Your objective: Needed from the data below: every line from the one with "it is correct" up to and including the one with "From stdpp Require", repeated exactly and with nothing else.

[[ Records provided open ]]

(* ===== verification/Secp256k1EcmultGenTable.v ===== *)
(** Building the table for the generator.

    The table is stored in affine coordinates without a flag for the point at infinity, so
    it is correct only if no entry is at infinity.  This is a fact about the point that the
    code derives from a string: it is none of a few hundred small multiples of the generator.
    It is checked by computation, on Jacobian coordinates ([avoid]), after the
    conditions on the entries are divided by powers of 2. *)

From Stdlib Require Import ZArith Lia Strings.Byte.
From stdpp Require Import base gmap list fin_maps numbers.
From S2P Require Import Prelude Mem Lz4Common Primality Secp256k1Scalar Secp256k1ScalarProofs Secp256k1Field Secp256k1FieldProofs Secp256k1FieldOps Secp256k1FieldApi Secp256k1Curve Secp256k1GroupLaw Secp256k1Order Secp256k1Group Secp256k1GroupProofs Secp256k1GroupApi Secp256k1Ecmult Secp256k1EcmultProofs Secp256k1Hash Secp256k1EcmultGen Secp256k1EcmultGenProofs.

#[local] Opaque group_order.

(** * The point with no known logarithm *)

Definition nums_x : Z := 0x546865207363616c617220666f722074686973207820697320756e6b6e6f776e.
Definition nums_y : Z := 0x28ebb7e4e1f6a12e1c0faaf47e09c33305d50890856930e67e5299348ff7f20e.

(** The point that is used, and [2^63 - 1] times it. *)
Definition u_x : Z := 0x3a9ed3736eed3eec9aeb5ac021b5465256817b1f08de6cd0fbcee548ba044bb5.
Definition u_y : Z := 0x7bcc5928bdc9c023dfc663b89e4f6969ab7517988e600ec1d242010c45c7974a.
Definition w_x : Z := 0x53d772b6b18211f71478e9d33a0c061e2d23235844177867af91508de014f22d.
Definition w_y : Z := 0x4d17a5f87e9f2ce3c35cd26345fda6fbe415fc972614ec2175070af98cebcd57.

Definition nums : point := Some (nums_x, nums_y).
Definition u_point : point := Some (u_x, u_y).
Definition w_point : point := Some (w_x, w_y).

Lemma nums_on_curve : on_curve nums.
Proof. by vm_compute. Qed.

Lemma u_on_curve : on_curve u_point.
Proof. by vm_compute. Qed.

Lemma w_on_curve : on_curve w_point.
Proof. by vm_compute. Qed.
#[local] Hint Resolve nums_on_curve u_on_curve w_on_curve : curve.

(** Jacobian coordinates of a given point. *)
Definition jac_equals (J : Z * Z * Z) (x y : Z) : bool :=
  let '(X, Y, T) := J in
  ((X - x * (T * T)) mod field_prime =? 0) && ((Y - y * (T * T * T)) mod field_prime =? 0).

Lemma jac_equals_spec (J : Z * Z * Z) (x y : Z) (P : point) :
  jac_is J P → jac_equals J x y = true → point_eq P (Some (x, y)).
Proof.
  destruct J as [[X Y] T]. intros (x0 & y0 & E & HT & HX & HY). unfold jac_equals.
  rewrite andb_true_iff, !Z.eqb_eq, E. intros [H1 H2].
  change (X - x * (T * T) ≡ₚ 0) in H1. change (Y - y * (T * T * T) ≡ₚ 0) in H2. split.
  - apply (eqp_cancel (T * T)); [by apply eqp_mul_nonzero|]. apply (eqp_comb2 1 (-1) _ _ _ _ _ _ H1 HX). ring.
  - apply (eqp_cancel (T * T * T)); [by repeat apply eqp_mul_nonzero|].
    apply (eqp_comb2 1 (-1) _ _ _ _ _ _ H2 HY). ring.
Qed.

Lemma jac_affine (x y : Z) : jac_is (x, y, 1) (Some (x, y)).
Proof. exists x, y. split_and!; [done|by apply small_nonzero|apply eqp_exact; ring..]. Qed.

Lemma jac_iter_dbl (n : nat) (J : Z * Z * Z) (P : point) :
  on_curve P → jac_is J P → jac_is (Nat.iter n jac_dbl J) (point_mul (2 ^ Z.of_nat n) P).
Proof.
  intros HP HJ. induction n as [|n IH]; [exact HJ|]. rewrite Nat.iter_succ.
  assert (point_eq (point_mul (2 ^ Z.of_nat (S n)) P) (point_add (point_mul (2 ^ Z.of_nat n) P) (point_mul (2 ^ Z.of_nat n) P))) as E.
  { rewrite <- point_mul_add by done. rewrite Nat2Z.inj_succ, Z.pow_succ_r, <- Z.add_diag by lia. done. }
  pose proof (jac_dbl_spec _ _ (point_mul_on_curve _ _ HP) IH) as HD.
  destruct (jac_dbl _) as [[X Y] T]. destruct HD as (x & y & ED & HD). exists x, y. split; [by rewrite E|done].
Qed.

Definition madd_equals (J : option (Z * Z * Z)) (x y : Z) : bool :=
  match J with Some J => jac_equals J x y | None => false end.

Lemma madd_equals_spec (x2 y2 x y : Z) (J : Z * Z * Z) (P : point) :
  on_curve P → jac_is J P → madd_equals (jac_madd x2 y2 J) x y = true →
  point_eq (point_add (Some (x2, y2)) P) (Some (x, y)).
Proof.
  intros HP HJ. pose proof (jac_madd_spec x2 y2 J) as H. destruct (jac_madd x2 y2 J) as [J'|]; [|done].
  apply jac_equals_spec. by apply H.
Qed.

Lemma u_computed : madd_equals (jac_madd gen_x gen_y (nums_x, nums_y, 1)) u_x u_y = true.
Proof. vm_compute. reflexivity. Qed.

Lemma u_is : point_eq (point_add nums generator) u_point.
Proof.
  rewrite point_add_comm. unfold nums, generator, u_point.
  exact (madd_equals_spec _ _ _ _ _ _ nums_on_curve (jac_affine nums_x nums_y) u_computed).
Qed.

Lemma w_computed :
  madd_equals (jac_madd u_x (- u_y mod field_prime) (Nat.iter 63 jac_dbl (u_x, u_y, 1))) w_x w_y = true.
Proof. vm_compute. reflexivity. Qed.

Lemma w_is : point_eq (point_mul (2 ^ 63 - 1) u_point) w_point.
Proof.
  rewrite point_mul_sub by exact u_on_curve. rewrite point_add_comm. unfold w_point.
  exact (madd_equals_spec _ _ _ _ _ _ (point_mul_on_curve _ _ u_on_curve)
    (jac_iter_dbl 63 _ _ u_on_curve (jac_affine u_x u_y)) w_computed).
Qed.

(** * No entry is at infinity *)

(** The points [P] with [o P = u_point], and with [o P = w_point], for odd [o] below 16. *)
Definition u_parts : list (positive * (Z * Z)) := [
  (1%positive, (0x3a9ed3736eed3eec9aeb5ac021b5465256817b1f08de6cd0fbcee548ba044bb5,
    0x7bcc5928bdc9c023dfc663b89e4f6969ab7517988e600ec1d242010c45c7974a));
  (3%positive, (0x4284d163d3ec4ccc17121014ea40e8aee7f8c530b1092ed0bd9614c474659e5c,
    0xbb913e80b02a857a6382307ed1a9ffc91def60e7caf8552a5243a38a2539ed3f));
  (5%positive, (0xdfa5aa4a3fc50ab705cd617eb63f62d98cbd315d23f6842868b0558178614996,
    0x753e8d87fbec125bcb1323df11cff3384e2bb6d79277aaa745b0ad04ccef7580));
  (7%positive, (0x049f6439b496e17afebea767c9ea825f6cbb47e7e7823e8681290ab215551ed9,
    0x35b4a9b3eeef80cc635d27514d04e0cfe5ecad43a522b1ea54e71380a4ae08bd));
  (9%positive, (0xfeb5a68abc6ea4e9e8d6c14c74b07f80b3c59f9952ddb8aa4fb8232ed22c6775,
    0x77fb50e8f4f299dd99b71ab94d84e6a7451163ebbe66c1aafba8ed81052e56a8));
  (11%positive, (0xdb0824406f127431577f73e11d6f4b9f90e5d63ae05e42bce786c8b4c0d1b225,
    0xe0ac1b2a97820ea93ac3d2a2964ab034647155fc715d309709d84d7cb294869b));
  (13%positive, (0x3b2da54caa45f2cbcc68ef8a2323c94fa86ad3bcb15c4a08e4afccdb055b35e6,
    0x97e3ed563b08376a14cc255973dcadb3a489dccc99bae2335cf59973e2fd8394));
  (15%positive, (0x0d53415c64640da63d9f4562c2e52613e2efcf580f60556f200a58f99f3b4681,
    0xc7fa83c206341d869bf3d54eb8cc54c37b60e620d93aefcb96b6bddc6b5c8a8e))].

Definition w_parts : list (positive * (Z * Z)) := [
  (1%positive, (0x53d772b6b18211f71478e9d33a0c061e2d23235844177867af91508de014f22d,
    0x4d17a5f87e9f2ce3c35cd26345fda6fbe415fc972614ec2175070af98cebcd57));
  (3%positive, (0x57a7774e824445fb04009bca580aa18b86cbbab50fc23c0fd005f8655239390a,
    0x4c4cbc3290b0a12e4779f9b6355d0bb55877d70a312b4cdfda1bd5849b939699));
  (5%positive, (0x67164ad41d857562213870c5b6d5d7c01e1d95ca65e527cbce8b6c57288a75d1,
    0x75dbb25a54fea3c6aef30f3d13c5dbc7fd1af453c7cf0b0c41ae9f6ca3b8cc69));
  (7%positive, (0x49de75d255e43bea1b120e13fe1be050c05e6193aaca43b21f7b085031b72d0e,
    0xeee4bd1a525f662746582cdf549eb5601e2194c38d2abc814494669d597aa960));
  (9%positive, (0x611d4ad96c1572bc43ad76a3892ce9723dae3b6d90fafc46df6a9b1035c7060f,
    0x2fc6aca31132027b64349276e82bc97641684044b984503199dd8784c00ddfb5));
  (11%positive, (0x1c5c731e8cd7d668195e9e803d7c4d04cb9c475e5bc50ffafe8c4eb9353aebea,
    0xccbf5a74fc6463e222e566eccbe3806a2ffdf0454521d0de15b450aabcbe7909));
  (13%positive, (0x955d304f6f8037c995a0e408b3ee115937ca569b789fbf140d10fa266c9086f2,
    0x82fcbcff8b83e159192bbd727dd2045c8e69e72fcbbf6420c690524004f32bfa));
  (15%positive, (0x8dc1395b0593369f37aefaaa21aa3370e9fb9d30336193f4d97ab7fb6f324d0d,
    0x38f526585b936f02949b8ddbcbe223c59959a3ea6a2d2f6f18fa17a629c2f2bb))].

Definition part_ok (x y : Z) (part : positive * (Z * Z)) : bool :=
  let '(o, (vx, vy)) := part in
  bool_decide (on_curve (Some (vx, vy))) && madd_equals (jac_mul vx vy o) x y && (Z.pos o <? group_order).

Lemma u_parts_computed : forallb (part_ok u_x u_y) u_parts = true.
Proof. vm_compute. reflexivity. Qed.

Lemma w_parts_computed : forallb (part_ok w_x w_y) w_parts = true.
Proof. vm_compute. reflexivity. Qed.

Lemma part_ok_spec (x y : Z) (o : positive) (vx vy : Z) :
  part_ok x y (o, (vx, vy)) = true →
  on_curve (Some (vx, vy)) ∧ Z.pos o < group_order ∧ point_eq (point_mul (Z.pos o) (Some (vx, vy))) (Some (x, y)).
Proof.
  unfold part_ok. rewrite !andb_true_iff, bool_decide_eq_true, Z.ltb_lt. intros [[Hc Hm] Ho]. split_and!; [done|done|].
  pose proof (jac_mul_spec vx vy o) as HJ. destruct (jac_mul vx vy o) as [J|]; [|done].
  exact (jac_equals_spec J x y _ (HJ J Hc eq_refl) Hm).
Qed.

Definition avoids (xs : list Z) (J : Z * Z * Z) : bool :=
  let '(X, _, T) := J in
  let TT := fp_mul T T in
  forallb (λ x, negb ((X - fp_mul x TT) mod field_prime =? 0)) xs.

(** Doubles [n] times, if the coordinate of no point before is among [xs]. *)
Fixpoint avoid (xs : list Z) (n : nat) (J : Z * Z * Z) : option (Z * Z * Z) :=
  match n with
  | O => Some J
  | S n => if avoids xs J then avoid xs n (jac_dbl J) else None
  end.

Lemma avoids_spec (xs : list Z) (x y : Z) (J : Z * Z * Z) (P : point) :
  jac_is J P → avoids xs J = true → x ∈ xs → ¬ point_eq P (Some (x, y)).
Proof.
  destruct J as [[X Y] T]. intros (x0 & y0 & E & HT & HX & _) Ha Hin. unfold avoids in Ha.
  rewrite forallb_forall in Ha. apply list_elem_of_In in Hin. specialize (Ha x Hin). rewrite negb_true_iff, Z.eqb_neq in Ha.
  rewrite E. intros [Hx _]. apply Ha. change (X - fp_mul x (fp_mul T T) ≡ₚ 0). rewrite !fp_mul_eqp, HX, Hx.
  by rewrite Z.sub_diag.
Qed.

Lemma point_mul_pow2_succ (m : nat) (P : point) :
  on_curve P → point_eq (point_mul (2 ^ Z.of_nat (S m)) P) (point_mul (2 ^ Z.of_nat m) (point_add P P)).
Proof.
  intros HP. rewrite point_mul_dist, <- point_mul_add by done. by rewrite Nat2Z.inj_succ, Z.pow_succ_r, <- Z.add_diag by lia.
Qed.

Lemma jac_is_eq (J : Z * Z * Z) (P Q : point) : point_eq P Q → jac_is J P → jac_is J Q.
Proof. destruct J as [[X Y] T]. intros E (x & y & E' & H). exists x, y. split; [by rewrite <- E|done]. Qed.

Lemma avoid_spec (xs : list Z) (n : nat) (J J' : Z * Z * Z) (P : point) :
  on_curve P → jac_is J P → avoid xs n J = Some J' →
  jac_is J' (point_mul (2 ^ Z.of_nat n) P) ∧
  ∀ m x y, (m < n)%nat → x ∈ xs → ¬ point_eq (point_mul (2 ^ Z.of_nat m) P) (Some (x, y)).
Proof.
  revert J P. induction n as [|n IH]; intros J P HP HJ; cbn [avoid].
  - intros [= <-]. split; [exact HJ|lia].
  - destruct (avoids xs J) eqn:Ea; [|done]. intros H.
    destruct (IH _ _ (point_add_on_curve _ _ HP HP) (jac_dbl_spec _ _ HP HJ) H) as [H1 H2]. split.
    + eapply jac_is_eq; [|exact H1]. by rewrite point_mul_pow2_succ by done.
    + intros m x y Hm Hx. destruct m as [|m]; [by eapply avoids_spec|]. rewrite point_mul_pow2_succ by done.
      apply H2; [lia|done].
Qed.

Definition parts_x (parts : list (positive * (Z * Z))) : list Z := map (λ part, part.2.1) parts.

(** The first [a] powers of 2 times the generator, and the [b] next. *)
Definition powers_avoid (a b : nat) (J : Z * Z * Z) : bool :=
  match avoid (parts_x u_parts) a J with
  | Some J => match avoid (parts_x w_parts) b J with Some _ => true | None => false end
  | None => false
  end.

Lemma powers_computed : powers_avoid 190 66 (gen_x, gen_y, 1) = true.
Proof. vm_compute. reflexivity. Qed.

Lemma powers_spec (a b m : nat) (x y : Z) :
  powers_avoid a b (gen_x, gen_y, 1) = true →
  ((m < a)%nat → x ∈ parts_x u_parts → ¬ point_eq (point_mul (2 ^ Z.of_nat m) generator) (Some (x, y))) ∧
  ((a ≤ m < a + b)%nat → x ∈ parts_x w_parts → ¬ point_eq (point_mul (2 ^ Z.of_nat m) generator) (Some (x, y))).
Proof.
  unfold powers_avoid. destruct (avoid _ a _) as [J1|] eqn:E1; [|done].
  destruct (avoid _ b _) as [J2|] eqn:E2; [|done]. intros _.
  destruct (avoid_spec _ _ _ _ _ generator_on_curve (jac_affine gen_x gen_y) E1) as [H1 A1].
  destruct (avoid_spec _ _ _ _ _ (point_mul_on_curve _ _ generator_on_curve) H1 E2) as [_ A2].
  split; intros Hm Hx; [by apply A1|]. replace m with ((m - a) + a)%nat by lia.
  rewrite Nat2Z.inj_add, Z.pow_add_r, point_mul_mul by (lia || curve). apply A2; [lia|done].
Qed.

Lemma point_mul_neg (k : Z) (B : point) : on_curve B → point_eq (point_mul k (point_neg B)) (point_neg (point_mul k B)).
Proof.
  intros HB. change (point_neg B) with (point_mul (-1) B). rewrite <- point_mul_mul, Z.mul_comm by done.
  rewrite point_mul_mul by curve. done.
Qed.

[[ Records provided closed ]]

Reply to the exercise:
    it is correct only if no entry is at infinity.  This is a fact about the point that the
    code derives from a string: it is none of a few hundred small multiples of the generator.
    It is checked by computation, on Jacobian coordinates ([avoid]), after the
    conditions on the entries are divided by powers of 2. *)

From Stdlib Require Import ZArith Lia Strings.Byte.
From stdpp Require Import base gmap list fin_maps numbers.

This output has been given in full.